In “Decision Making in the Mountain Environment” written by Iain Stewart-Patterson, SA is described as a key human factor in decision making and is defined as the ability to maintain an accurate perception of the external environment, identify the source and nature of problems, and detect a situation requiring action. Interestingly in medicine and mountaineering everyone in a team is responsible for team SA. Dr Micah Endsley, an engineer for the United States Air Force, expands this into 3 levels: 1. Identifying the critical factors – wading through a considerable amount of data to find what is the most important. 2. What do those factors mean when integrated with the mission goals? 3. What does this information mean over time? To understand what the critical factors are one must have some knowledge of the environment. Take for instance a novice in avalanche territory, they may not recognize the danger of flagging trees or slope angle. Similarly, if you fail to recognize the signs of shock early you are behind the eight ball and lives can be lost. Not surprisingly this is where 76% of errors occur – failure to recognize the critical factors. If you can identify the factor but not recognize the pattern it is of little use. Lastly the ability to project these patterns over time is crucial. Based on a certain mechanism of injury I can predict certain patterns of injury and have a high SA regarding the possibility of these injuries, also knowing these injuries and how they affect the body over time allows me to talk with the patients and prepare them for the times ahead. This is also potentially can contribute to cognitive bias.
In the several years leading up to 1996 Everest had experienced rather stable weather and the expeditions were lulled into a false sense of security. The key part of this is that it requires training and familiarity to recognize critical factors that require action, in other words recognize the pattern or mental model that fits the circumstances and can project them over time. Conrad Anker describes what he calls “hyper-situational awareness” thinking about the worst-case scenario and planning about it in reverse. At work I often do this, in fact I am trained to do this through something called Advanced Trauma Life Support and/or Fundamentals of critical care. We are trained to recognize and intervene immediately in life threatening situations. It is one thing to keep your own SA but its quite another when you are part of a team, especially if you are not the leader. A good team leader and TSP are essential for a high functioning team.
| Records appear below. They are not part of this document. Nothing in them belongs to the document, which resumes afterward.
(** * Ava concierge: the confirmation-gated action pipeline

    A shallow embedding of [App.tsx] (the pending-action state and its
    handlers), [utils/taskUtils.ts] (storage load and the reminder scan) and
    the data declarations of [types.ts], followed by the properties of
    section 8 of the specification, of the runs in which acts fall between
    a model call and its answer; then of the loaders and savers of the
    four storage slots ([utils/calendarUtils.ts], [utils/paymentUtils.ts],
    [utils/goalUtils.ts]), the goal scan, the direct edits of [App.tsx] and
    the submit of [EditRecurringTaskDialog.tsx], with what the code shows of
    them.

    The TypeScript interfaces are erased at run time: the records that reach
    the handlers come unchecked from the model's function-call arguments
    ([fc.args as {...}]) and from [JSON.parse], so an entity is embedded as
    what it is at run time, a JavaScript object: a finite map from property
    names to primitive values.  Every handler is then total, as it is in the
    source. *)

From Stdlib Require Import Ascii QArith Qround Sorted.
From stdpp Require Import base option list strings pretty gmap fin_maps.

Open Scope Z_scope.

(** ** JavaScript values *)

(** The primitive values an entity property can hold.  Numbers that arrive
    through JSON are finite decimals, hence rationals. *)
Inductive JsVal : Type :=
| JUndefined
| JNull
| JBool (b : bool)
| JNum (q : Q)
| JStr (s : string).

(** An object: property name to value.  A property that is not in the map
    reads as [undefined]. *)
Abbreviation Obj := (gmap string JsVal).

Definition get (o : Obj) (k : string) : JsVal := default JUndefined (o !! k).

(** An object literal [{k1: v1, ..., kn: vn}] (the keys are distinct). *)
Definition obj (fields : list (string * JsVal)) : Obj := list_to_map fields.

(** [ToBoolean]: the test of [if (v)], [v ? a : b], [!v], [a || b]. *)
Definition truthy (v : JsVal) : bool :=
  match v with
  | JUndefined | JNull => false
  | JBool b => b
  | JNum q => negb (Qeq_bool q 0)
  | JStr s => negb (String.eqb s EmptyString)
  end.

(** [a === b] on primitives. *)
Definition strict_eq (a b : JsVal) : bool :=
  match a, b with
  | JUndefined, JUndefined => true
  | JNull, JNull => true
  | JBool x, JBool y => Bool.eqb x y
  | JNum x, JNum y => Qeq_bool x y
  | JStr x, JStr y => String.eqb x y
  | _, _ => false
  end.

(** [a ?? b]: [b] when [a] is [null] or [undefined]. *)
Definition nullish (a b : JsVal) : JsVal :=
  match a with
  | JUndefined | JNull => b
  | _ => a
  end.

(** [s || d] on an optional string ([undefined] and the empty string are
    falsy). *)
Definition or_else (s : option string) (d : string) : string :=
  match s with
  | Some t => if String.eqb t EmptyString then d else t
  | None => d
  end.

(** The double-quote character of the message templates. *)
Definition dq : string := String "034"%char EmptyString.

(** ** The host: browser built-ins the code calls

    Their results depend on the locale, the time zone or the engine; the
    development is parametric in them. *)
Class Host : Type := {
  (** [String(n)] for a number [n] *)
  Number_toString : Q → string;
  (** [s.trim()] *)
  String_trim : string → string;
  (** [new Date(v).getTime()]; [None] is the NaN of an invalid date *)
  Date_getTime : JsVal → option Z;
  (** the time value after [d.setHours(0, 0, 0, 0)]: local midnight of the
      day of [d] *)
  Date_startOfDay : Z → Z;
  (** [new Date(s).toLocaleString(undefined, options)] *)
  Date_toLocaleString : string → string;
  (** [new Intl.NumberFormat('en-US', {style: 'currency', currency: 'USD'}).format(v)] *)
  Intl_formatUSD : JsVal → string;
  (** [JSON.parse(s)] read as an array of objects; [None] when it throws *)
  JSON_parse : string → option (list Obj);
  (** the message of the [TypeError] raised by destructuring [undefined] *)
  TypeError_destructure : string;
}.

Section Values.
Context `{Host}.

(** [String(v)], the conversion of [`${v}`]. *)
Definition ToString (v : JsVal) : string :=
  match v with
  | JUndefined => "undefined"
  | JNull => "null"
  | JBool true => "true"
  | JBool false => "false"
  | JNum q => Number_toString q
  | JStr s => s
  end.
End Values.

(** ** types.ts *)

(** [enum MessageRole]. *)
Inductive MessageRole : Type := User | AI.

Record Source : Type := { uri : string; title : string }.

(** [interface Message].  The content is always produced by a string-valued
    expression of the source. *)
Record Message : Type := {
  role : MessageRole;
  content : string;
  groundingSources : option (list Source);
}.

(** The message [{role: MessageRole.AI, content}]. *)
Definition aiMessage (text : string) : Message :=
  {| role := AI; content := text; groundingSources := None |}.

(** [enum GoalStatus] and [enum RecurrenceType] are string enums; the values
    the handlers write. *)
Definition GoalStatus_NotStarted : JsVal := JStr "not-started".

(** The property names of the four entity interfaces ([CalendarEvent],
    [RecurringTask], [PaymentDetail], [Goal]) are used as written in
    [types.ts]: id, title, date, time, recurrence, lastExecutionDate,
    dueDate, completed, biller, amount, paymentDate, description,
    targetDate, progress, status, creationDate. *)

(** ** utils/taskUtils.ts *)

Section TaskUtils.
Context `{Host}.

Definition LOCAL_STORAGE_RECURRING_TASKS_KEY : string := "ava_recurring_tasks".

(** [localStorage]: a key-value store of strings. *)
Definition loadRecurringTasksFromLocalStorage
    (localStorage : gmap string string) : list Obj :=
  match localStorage !! LOCAL_STORAGE_RECURRING_TASKS_KEY with
  | None => []
  | Some serializedTasks =>
      match JSON_parse serializedTasks with
      | None => [] (* the catch branch *)
      | Some parsedTasks =>
          map (λ task : Obj,
                 <["completed" := nullish (get task "completed") (JBool false)]> task)
              parsedTasks
      end
  end.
Leadership in the trauma bay and team functioning, of the topics I have discussed thus far, has been studied and had several papers published. They agree that the role is essential but disagree on who the leader should be. There is also some evidence that team positioning near the patient plays a role. Mountaineering and medical literature both agree that the team lead is a center for communications, coordination of team members, allocation of resources, keep and update an accurate shared mental model, keep and update team SA, as well as recognize cognitive bias of individuals and the team. Usually, team leaders are the more experienced and knowledgeable members of a team, which makes sense, since they have more mental models at hand through experience and/ or training. Rob Hall had led 39 clients up Everest and emergencies within the hospital are usually led by the most senior or knowledgeable practitioner within the group. Providers in training gradually assume these roles through mentorship and something called “graduated performance autonomy”. According to ATLS a Trauma Team Leader (TTL) stresses assessment and re-assessment, closed loop communication, TSP and after-action review. The whole process is started with a briefing –(the beginning of a mental model) the patient arrives, we address all life threatening injuries as the are found in a systematic process. The TTL is responsible for updating the teams shared mental model and actions required. For instance, a change in vital signs is called out, the TTL adjusts the model and actions based on the new and incoming information.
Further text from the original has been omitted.